Status:
RECRUITING
A Study to Assess the Adverse Events and How Oral ABBV-1042 Moves Through the Body of Healthy Adult Participants
Lead Sponsor:
AbbVie
Conditions:
Healthy Volunteer
Eligibility:
All Genders
18-55 years
Phase:
PHASE1
Brief Summary
This study will assess the adverse events, tolerability, and how oral ascending doses of ABBV-1042 moves through the body of healthy adult participants.
Eligibility Criteria
Inclusion
- BMI is ≥ 18.0 to ≤ 32.0 kg/m2 after rounding to the tenths decimal at Screening. BMI is calculated as weight in kg divided by the square of height measured in meters.
- Body weight ˃ 45 kg at the time of screening and upon initial confinement.
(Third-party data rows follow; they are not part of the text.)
(* ===== verification/HeapLogic.v ===== *)
(** * A separation logic for the kernel's linked structures

    The memory of linked structures is a finite map from addresses to words:
    a field of a structure at address [p] is the cell at [p] plus the offset
    of the field.  [hprop] is the (affine) separation logic of such memories,
    an instance of the logic interface of Iris, so that its proof mode can be
    used; [wp m Q] says that the program [m], run on the owned cells and any
    others beside them, terminates without fault, leaves the others as they
    are and ends in [Q].  A theorem about [wp] is turned into one about the
    plain function by [wp_adequate]. *)

From Stdlib Require Import ZArith Lia.
From stdpp Require Import base tactics numbers list strings gmap.
From iris.proofmode Require Import proofmode.
From S2P Require Import Prelude.
#[global] Open Scope Z_scope.

Abbreviation words := (gmap Z Z).
Abbreviation prog := (ST words).

(** ** Programs *)

Definition ld (p : Z) : prog Z := fun m => v ← deref (m !! p); Ok (v, m).
Definition st (p v : Z) : prog unit := fun m =>
  match m !! p with Some _ => Ok (tt, <[p := v]> m) | None => Fault end.

(** A loop whose bound was too small. *)
Definition no_fuel {A} : prog A := fun _ => NoFuel.

(** ** The logic *)

Record hprop := HProp {
  hprop_holds : words -> Prop;
  hprop_mono : forall h h', hprop_holds h -> h ⊆ h' -> hprop_holds h' }.
Arguments hprop_holds : simpl never.

Record hprop_entails (P Q : hprop) : Prop := {
  hprop_in : forall h, hprop_holds P h -> hprop_holds Q h }.

#[global] Instance hprop_equiv : Equiv hprop := fun P Q => forall h, hprop_holds P h <-> hprop_holds Q h.
#[global] Instance hprop_equivalence : Equivalence (≡@{hprop}).
Proof.
  split.
  - intros P h. reflexivity.
  - intros P Q H h. symmetry. apply H.
  - intros P Q R H1 H2 h. etransitivity; [apply H1|apply H2].
Qed.
Canonical Structure hpropO := discreteO hprop.

Program Definition hprop_emp : hprop := HProp (fun _ => True) _.
Next Obligation. auto. Qed.
Program Definition hprop_pure (φ : Prop) : hprop := HProp (fun _ => φ) _.
Next Obligation. auto. Qed.
Program Definition hprop_and (P Q : hprop) : hprop := HProp (fun h => hprop_holds P h /\ hprop_holds Q h) _.
Next Obligation. intros P Q h h' [H1 H2] Hs. split; eapply hprop_mono; eauto. Qed.
Program Definition hprop_or (P Q : hprop) : hprop := HProp (fun h => hprop_holds P h \/ hprop_holds Q h) _.
Next Obligation. intros P Q h h' [H|H] Hs; [left|right]; eapply hprop_mono; eauto. Qed.
Program Definition hprop_impl (P Q : hprop) : hprop :=
  HProp (fun h => forall h', h ⊆ h' -> hprop_holds P h' -> hprop_holds Q h') _.
Next Obligation. intros P Q h h' H Hs h2 H2 HP. apply H; [etransitivity; eassumption|exact HP]. Qed.
Program Definition hprop_forall (A : Type) (Φ : A -> hprop) : hprop := HProp (fun h => forall x, hprop_holds (Φ x) h) _.
Next Obligation. intros A Φ h h' H Hs x. eapply hprop_mono; eauto. Qed.
Program Definition hprop_exist (A : Type) (Φ : A -> hprop) : hprop := HProp (fun h => exists x, hprop_holds (Φ x) h) _.
Next Obligation. intros A Φ h h' [x H] Hs. exists x. eapply hprop_mono; eauto. Qed.
Program Definition hprop_sep (P Q : hprop) : hprop :=
  HProp (fun h => exists h1 h2, h1 ##ₘ h2 /\ h1 ∪ h2 ⊆ h /\ hprop_holds P h1 /\ hprop_holds Q h2) _.
Next Obligation.
  intros P Q h h' (h1 & h2 & H1 & H2 & H3 & H4) Hs. exists h1, h2.
  split; [exact H1|]. split; [etransitivity; eassumption|]. auto.
Qed.
Program Definition hprop_wand (P Q : hprop) : hprop :=
  HProp (fun h => forall h', h ##ₘ h' -> hprop_holds P h' -> hprop_holds Q (h ∪ h')) _.
Next Obligation.
  intros P Q h h2 H Hs h' Hd HP. eapply hprop_mono; [apply (H h')|].
  - eapply map_disjoint_weaken_l; eassumption.
  - exact HP.
  - apply map_union_mono_r; assumption.
Qed.
Definition hprop_persistently (P : hprop) : hprop := hprop_pure (hprop_entails hprop_emp P).

Lemma hprop_bi_mixin : BiMixin hprop_entails hprop_emp hprop_pure hprop_and hprop_or hprop_impl
  hprop_forall hprop_exist hprop_sep hprop_wand.
Proof.
  split.
  - split; [intros P; split; auto|]. intros P Q R [H1] [H2]. split. auto.
  - intros P Q. split.
    + intros H. split; split; intros h; apply H.
    + intros [[H1] [H2]] h. split; auto.
  - intros n φ ψ H h. exact H.
  - intros n P P' HP Q Q' HQ h. unfold hprop_holds; simpl. rw (HP h) (HQ h). reflexivity.
  - intros n P P' HP Q Q' HQ h. unfold hprop_holds; simpl. rw (HP h) (HQ h). reflexivity.
  - intros n P P' HP Q Q' HQ h. split; intros H h' Hs H'; apply HQ, H; auto; apply HP; exact H'.
  - intros A n Φ Ψ H h. split; intros H' x; apply (H x h), H'.
  - intros A n Φ Ψ H h. split; intros [x H']; exists x; apply (H x h), H'.
  - intros n P P' HP Q Q' HQ h. split; intros (h1 & h2 & ? & ? & H1 & H2); exists h1, h2;
      (split; [assumption|split; [assumption|split; [apply HP|apply HQ]; assumption]]).
  - intros n P P' HP Q Q' HQ h. split; intros H h' Hs H'; apply HQ, H; auto; apply HP; exact H'.
  - intros φ P Hφ. split. intros h _. exact Hφ.
  - intros φ P H. split. intros h Hφ. apply (hprop_in _ _ (H Hφ)). exact I.
  - intros P Q. split. intros h [H _]. exact H.
  - intros P Q. split. intros h [_ H]. exact H.
  - intros P Q R [H1] [H2]. split. intros h H. split; auto.
  - intros P Q. split. intros h H. left. exact H.
  - intros P Q. split. intros h H. right. exact H.
  - intros P Q R [H1] [H2]. split. intros h [H|H]; auto.
  - intros P Q R [H]. split. intros h HP h' Hs HQ. apply H. split; [eapply hprop_mono; eassumption|exact HQ].
  - intros P Q R [H]. split. intros h [HP HQ]. apply (H h HP h); [reflexivity|exact HQ].
  - intros A P Ψ H. split. intros h HP x. exact (hprop_in _ _ (H x) h HP).
  - intros A Ψ x. split. intros h H. exact (H x).
  - intros A Ψ x. split. intros h H. exists x. exact H.
  - intros A Φ Q H. split. intros h [x Hx]. exact (hprop_in _ _ (H x) h Hx).
  - intros P P' Q Q' [H1] [H2]. split. intros h (h1 & h2 & Hd & Hs & HP & HQ). exists h1, h2. auto.
  - intros P. split. intros h H. exists ∅, h. split; [apply map_disjoint_empty_l|].
    rw left_id_L. split; [reflexivity|]. split; [exact I|exact H].
  - intros P. split. intros h (h1 & h2 & Hd & Hs & _ & H). eapply hprop_mono; [exact H|].
    etransitivity; [|exact Hs]. apply map_union_subseteq_r. exact Hd.
  - intros P Q. split. intros h (h1 & h2 & Hd & Hs & HP & HQ). exists h2, h1.
    rw (map_union_comm h2 h1) //. 
  - intros P Q R. split. intros h (h12 & h3 & Hd & Hs & (h1 & h2 & Hd' & Hs' & HP & HQ) & HR).
    exists h1, (h2 ∪ h3).
    assert (h1 ∪ h2 ##ₘ h3) as Hd12 by (eapply map_disjoint_weaken_l; eassumption).
    apply map_disjoint_union_l in Hd12 as [D1 D2].
    split; [apply map_disjoint_union_r; auto|]. split.
    + rw assoc_L. etransitivity; [|exact Hs]. apply map_union_mono_r; assumption.
    + split; [exact HP|]. exists h2, h3. split; [exact D2|]. split; [reflexivity|auto].
  - intros P Q R [H]. split. intros h HP h' Hd HQ. apply H. exists h, h'. split; [exact Hd|].
    split; [reflexivity|auto].
  - intros P Q R [H]. split. intros h (h1 & h2 & Hd & Hs & HP & HQ).
    eapply hprop_mono; [exact (H h1 HP h2 Hd HQ)|exact Hs].
Qed.

Lemma hprop_persistently_mixin :
  BiPersistentlyMixin hprop_entails hprop_emp hprop_and hprop_exist hprop_sep hprop_persistently.
Proof.
  eapply bi_persistently_mixin_discrete, hprop_bi_mixin; [done| |done].
  intros A Φ [H]. destruct (H ∅ I) as [x Hx]. exists x. split. intros h _.
  eapply hprop_mono; [exact Hx|apply map_empty_subseteq].
Qed.

Lemma hprop_later_mixin :
  BiLaterMixin hprop_entails hprop_pure hprop_or hprop_impl hprop_forall hprop_exist hprop_sep
    hprop_persistently id.
Proof. eapply bi_later_mixin_id; [done|apply hprop_bi_mixin]. Qed.

Canonical Structure hpropI : bi :=
  {| bi_ofe_mixin := ofe_mixin_of hprop; bi_bi_mixin := hprop_bi_mixin;
     bi_bi_persistently_mixin := hprop_persistently_mixin; bi_bi_later_mixin := hprop_later_mixin |}.

#[global] Instance hprop_affine : BiAffine hpropI | 0.
Proof. intros P. split. intros h _. exact I. Qed.
#[global] Instance hprop_pure_forall : BiPureForall hpropI.
Proof. intros A φ. split. intros h H. exact H. Qed.

(** ** Cells *)

Program Definition cell (p v : Z) : hprop := HProp (fun h => h !! p = Some v) _.
Next Obligation. intros p v h h' H Hs. exact (lookup_weaken h h' p v H Hs). Qed.
Notation "p ↦ v" := (cell p v) (at level 20, format "p  ↦  v") : bi_scope.

Lemma cell_excl p v w : p ↦ v -∗ p ↦ w -∗ False.
Proof.
  apply bi.entails_wand, bi.wand_intro_r. split. intros h (h1 & h2 & Hd & _ & H1 & H2).
  rw map_disjoint_spec in Hd. exact (Hd p v w H1 H2).
Qed.

Lemma cell_ne p q v w : p ↦ v -∗ q ↦ w -∗ ⌜p <> q⌝.
Proof.
  iIntros "H1 H2". destruct (decide (p = q)) as [->|]; [|done].
  iDestruct (cell_excl with "H1 H2") as %[].
Qed.

(** ** Weakest preconditions *)

Program Definition wp {A} (m : prog A) (Q : A -> hprop) : hprop :=
  HProp (fun h => forall hf, h ##ₘ hf -> exists a h', m (h ∪ hf) = Ok (a, h' ∪ hf) /\ h' ##ₘ hf /\ hprop_holds (Q a) h') _.
Next Obligation.
  intros A m Q h h2 H Hs hf Hd. rw -(map_difference_union h h2) // in Hd *.
  assert (h ##ₘ h2 ∖ h) as Hd0 by (apply map_disjoint_difference_r1; reflexivity).
  apply map_disjoint_union_l in Hd as [D1 D2].
  destruct (H ((h2 ∖ h) ∪ hf)) as (a & h' & E & D & HQ); [apply map_disjoint_union_r; auto|].
  apply map_disjoint_union_r in D as [D3 D4]. exists a, (h' ∪ h2 ∖ h).
  rw -!assoc_L. split; [exact E|]. split; [apply map_disjoint_union_l; auto|].
  eapply hprop_mono; [exact HQ|apply map_union_subseteq_l].
Qed.

Lemma wp_ret {A} (a : A) Q : Q a -∗ wp (mret a) Q.
Proof.
  apply bi.entails_wand. split. intros h H hf Hd. exists a, h. auto.
Qed.

Lemma wp_bind {A B} (m : prog A) (f : A -> prog B) Q :
  wp m (fun a => wp (f a) Q) -∗ wp (a ← m; f a) Q.
Proof.
  apply bi.entails_wand. split. intros h H hf Hd. destruct (H hf Hd) as (a & h1 & E & D & H1).
  destruct (H1 hf D) as (b & h2 & E2 & D2 & H2). exists b, h2.
  split; [|auto]. unfold mbind, st_bind. rw E. exact E2.
Qed.

(** Ownership not needed by the program is kept. *)
Lemma wp_wand {A} (m : prog A) Q Q' : wp m Q -∗ (∀ a, Q a -∗ Q' a) -∗ wp m Q'.
Proof.
  apply bi.entails_wand, bi.wand_intro_r. split. intros h (h1 & h2 & D & Hs & H1 & H2).
  eapply hprop_mono; [|exact Hs]. intros hf Hd. apply map_disjoint_union_l in Hd as [D1 D2].
  destruct (H1 (h2 ∪ hf)) as (a & h' & E & D' & HQ); [apply map_disjoint_union_r; auto|].
  apply map_disjoint_union_r in D' as [D3 D4]. exists a, (h2 ∪ h').
  rw -assoc_L. split.
  - rw E. do 2 f_equal. rw !assoc_L. f_equal. apply map_union_comm. exact D3.
  - split; [apply map_disjoint_union_l; auto|]. apply (H2 a h'); [symmetry; exact D3|exact HQ].
Qed.

Lemma wp_ld p v Q : p ↦ v -∗ (p ↦ v -∗ Q v) -∗ wp (ld p) Q.
Proof.
  apply bi.entails_wand, bi.wand_intro_r. split. intros h (h1 & h2 & D & Hs & H1 & H2).
  eapply hprop_mono; [|exact Hs]. intros hf Hd. exists v, (h1 ∪ h2).
  split; [|split; [exact Hd|]].
  - unfold ld. rw (lookup_union_Some_l _ _ p v); [reflexivity|]. apply lookup_union_Some_l. exact H1.
  - rw map_union_comm //. apply (H2 h1); [symmetry; exact D|exact H1].
Qed.

Lemma wp_st p v w Q : p ↦ v -∗ (p ↦ w -∗ Q tt) -∗ wp (st p w) Q.
Proof.
  apply bi.entails_wand, bi.wand_intro_r. split. intros h (h1 & h2 & D & Hs & H1 & H2).
  eapply hprop_mono; [|exact Hs]. intros hf Hd.
  change (h1 !! p = Some v) in H1.
  assert (h2 !! p = None) as N2 by (eapply map_disjoint_Some_l; eassumption).
  assert (hf !! p = None) as Nf by (apply map_disjoint_union_l in Hd as [D1 _]; eapply map_disjoint_Some_l; eassumption).
  assert (<[p := w]> h1 ##ₘ h2) as D' by (apply map_disjoint_insert_l; auto).
  exists tt, (<[p := w]> h1 ∪ h2). split; [|split].
  - unfold st. rw (lookup_union_Some_l _ _ p v); [|apply lookup_union_Some_l; exact H1].
    do 2 f_equal. rw -!insert_union_l. reflexivity.
  - rw -insert_union_l. apply map_disjoint_insert_l. auto.
  - rw map_union_comm //. apply (H2 (<[p := w]> h1)); [symmetry; exact D'|]. apply lookup_insert_eq.
Qed.

(** A load or a store at the head of the program, from the named cell. *)
Tactic Notation "wp_ld" constr(H) := iApply wp_bind; iApply (wp_ld with H); iIntros H.
Tactic Notation "wp_st" constr(H) := iApply wp_bind; iApply (wp_st with H); iIntros H.

(** From a specification to the function it describes: run on a memory with
    the owned part [h] and anything else [hf] beside it. *)
Lemma wp_adequate {A} (P : hprop) (m : prog A) Q : (P ⊢ wp m Q) -> forall h hf, hprop_holds P h -> h ##ₘ hf ->
  exists a h', m (h ∪ hf) = Ok (a, h' ∪ hf) /\ h' ##ₘ hf /\ hprop_holds (Q a) h'.
Proof. intros [H] h hf HP. apply (H h HP). Qed.

(** ** Programs that only read *)

Definition read_only {A} (m : prog A) : Prop := forall s a s', m s = Ok (a, s') -> s' = s.

Lemma read_only_ret {A} (a : A) : read_only (mret a).
Proof. intros s b s' E. by injection E. Qed.
Lemma read_only_ld p : read_only (ld p).
Proof. intros s b s' E. unfold ld in E. destruct (s !! p); [|done]. by injection E. Qed.
Lemma read_only_bind {A B} (m : prog A) (f : A -> prog B) : read_only m -> (forall a, read_only (f a)) -> read_only (a ← m; f a).
Proof.
  intros Hm Hf s b s' E. unfold mbind, st_bind in E. destruct (m s) as [[a s1]| | |] eqn:E1; [|done..].
  apply Hm in E1. subst s1. exact (Hf a _ _ _ E).
Qed.

Lemma read_only_panic {A} msg : read_only (st_panic (A := A) msg).
Proof. intros s a s' E. discriminate E. Qed.
Lemma read_only_no_fuel {A} : read_only (no_fuel (A := A)).
Proof. intros s a s' E. discriminate E. Qed.

Create HintDb read_only.
#[export] Hint Resolve read_only_ret read_only_ld read_only_bind read_only_panic read_only_no_fuel : read_only.
Ltac solve_read_only :=
  repeat first [match goal with |- forall _, _ => intros ? end | apply read_only_bind | apply read_only_ld | apply read_only_ret
               | match goal with |- read_only (if ?b then _ else _) => destruct b end];
  eauto with read_only.

(** A program that only reads keeps what it reads. *)
Lemma wp_read_only {A} (m : prog A) (P : hprop) (φ : A -> Prop) : read_only m ->
  (P ⊢ wp m (fun a => ⌜φ a⌝%I)) -> P ⊢ wp m (fun a => ⌜φ a⌝ ∗ P)%I.
Proof.
  intros Hm [H]. split. intros h HP hf Hd. destruct (H h HP hf Hd) as (a & h' & E & D & Hφ).
  pose proof (Hm _ _ _ E) as E1. exists a, h. split; [by rw E E1|]. split; [exact Hd|].
  exists ∅, h. split; [apply map_disjoint_empty_l|]. rw left_id_L. split; [reflexivity|]. split; [exact Hφ|exact HP].
Qed.

(** ** Concrete memories *)

Definition cells (l : list (Z * Z)) : words := list_to_map l.

Lemma cells_hold l : NoDup (map fst l) -> hprop_holds ([∗ list] x ∈ l, x.1 ↦ x.2)%I (cells l).
Proof.
  induction l as [|[p v] l IH]; intros Hn; [exact I|]. simpl in Hn. apply NoDup_cons in Hn as [Hp Hn].
  assert (cells l !! p = None) as Hl by (apply not_elem_of_list_to_map_1; exact Hp).
  exists {[p := v]}, (cells l). split; [by apply map_disjoint_singleton_l|]. split.
  - rw -insert_union_singleton_l. reflexivity.
  - split; [apply lookup_singleton_eq|apply IH, Hn].
Qed.

(** Distinct addresses of a concrete list of cells. *)
Ltac solve_nodup := apply (bool_decide_eq_true_1 _); vm_compute; reflexivity.

Lemma cells_entail (P : hprop) l : NoDup (map fst l) -> (([∗ list] x ∈ l, x.1 ↦ x.2) ⊢ P)%I -> hprop_holds P (cells l).
Proof. intros Hn [H]. apply H, cells_hold, Hn. Qed.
- A condition of general good health, based upon the results of a medical history, physical examination, vital signs, laboratory profile and a 12-lead ECG
Exclusion
- History of suicidal ideation within one year prior to study treatment administration and/or history of suicidal behavior or non-suicidal self-injury within two years prior to study treatment administration as evidenced by any "yes" answer to questions on the Columbia-Suicide Severity Rating Scale (C-SSRS) at the screening visit or upon initial confinement.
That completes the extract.